Laborum Meta: O Cemitério de São João Batista, em Manaus

Arco de entrada do Cemitério de São João Batista. FOTO: Durango Duarte.

O Cemitério de São João Batista está localizado no bairro de Adrianópolis (antigo bairro do Mocó, Vila Municipal), na zona Centro-Sul de Manaus. Foi a quarta necrópole oficial (excetuando-se os cemitérios indígenas) aberta na cidade, antecedida pelas dos Remédios, São José e São Raimundo; e é a mais antiga em funcionamento, tendo sido Tombado, através do Decreto N° 11.198 de 14/06/1988, como Patrimônio Histórico Estadual. O terreno em que foi erguido, assim como todo o bairro, pertencia a família do Capitão de Mar e Guerra Nuno Alves Pereira de Mello Cardoso, tendo sido comprado pelo município em 1890 e 1903 (MENDONÇA, 2002).

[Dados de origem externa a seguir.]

(** * ipfs-node: a console driving an IPFS pubsub node (src/index.js)

    A shallow embedding of [src/index.js]: JavaScript strings are lists of
    UTF-16 code units, asynchronous functions are resumable tasks that
    suspend at every [await] of a node operation, and the Node.js event loop
    is a step function fed with the events of the environment (input lines,
    SIGINT, settled promises, delivered pubsub messages). *)

From Stdlib Require Import ZArith List String Ascii Bool Lia DecimalString SpecFloat.
From Stdlib Require DecimalPos DecimalZ.
Import ListNotations.
Local Open Scope Z_scope.

(** ** JavaScript strings *)

(** A JavaScript string is a sequence of 16-bit code units. *)
Definition jsstring := list Z.

Definition lit (s : string) : jsstring :=
  map (fun a => Z.of_N (N_of_ascii a)) (list_ascii_of_string s).

Fixpoint str_eqb (a b : jsstring) : bool :=
  match a, b with
  | [], [] => true
  | x :: a', y :: b' => (x =? y) && str_eqb a' b'
  | _, _ => false
  end.

(** Code units removed by [String.prototype.trim]: the WhiteSpace and
    LineTerminator productions of ECMAScript. *)
Definition isWhiteSpace (c : Z) : bool :=
  ((9 <=? c) && (c <=? 13)) || (c =? 32) || (c =? 160) || (c =? 5760)
  || ((8192 <=? c) && (c <=? 8202)) || (c =? 8232) || (c =? 8233)
  || (c =? 8239) || (c =? 8287) || (c =? 12288) || (c =? 65279).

No expediente de 3 de julho de 1890, do governo de Augusto Ximeno de Villeroy, a Intendência Municipal ficou autorizada a “[…] desapropriar o terreno escolhido e indicado e a fazer construir nele um cemiterio” (GOVERNO DO EXM. SR. DR. A. X. DE VILLEROY, EXPEDIENTE DO GOVERNO DO ESTADO DO AMAZONAS, DE 4 DE JULHO DE 1890 In AMAZONAS, 09/07/1890). A Intendência Municipal autorizou, em 19 de setembro de 1890, que o Intendente João Carlos Antony fizesse o orçamento das despesas para construção do novo cemitério, seu arruamento, destocamento e construção de uma cerca de arame farpado. Na sessão ordinária de 03 de março de 1891, “o sr. Intendente Antony communicou á Intendencia que o terreno destinado ao novo cemiterio acha-se todo destocado e prompta a respectiva cerca” (INTENDENCIA MUNICIPAL, Sessão Ordinaria de 03/03/1891).

Com as obras já bastante avançadas, o Governador Eduardo Gonçalves Ribeiro decretou o fim dos enterros nos cemitérios de São José e São Raimundo:

Decreto N° 95, de 2 de abril de 1891

Proíbe inumação nos cemitérios de S. José e S. Raimundo Nonato, manda que os enterramentos sejam feitos no novo cemitério e dá outras providências a respeito.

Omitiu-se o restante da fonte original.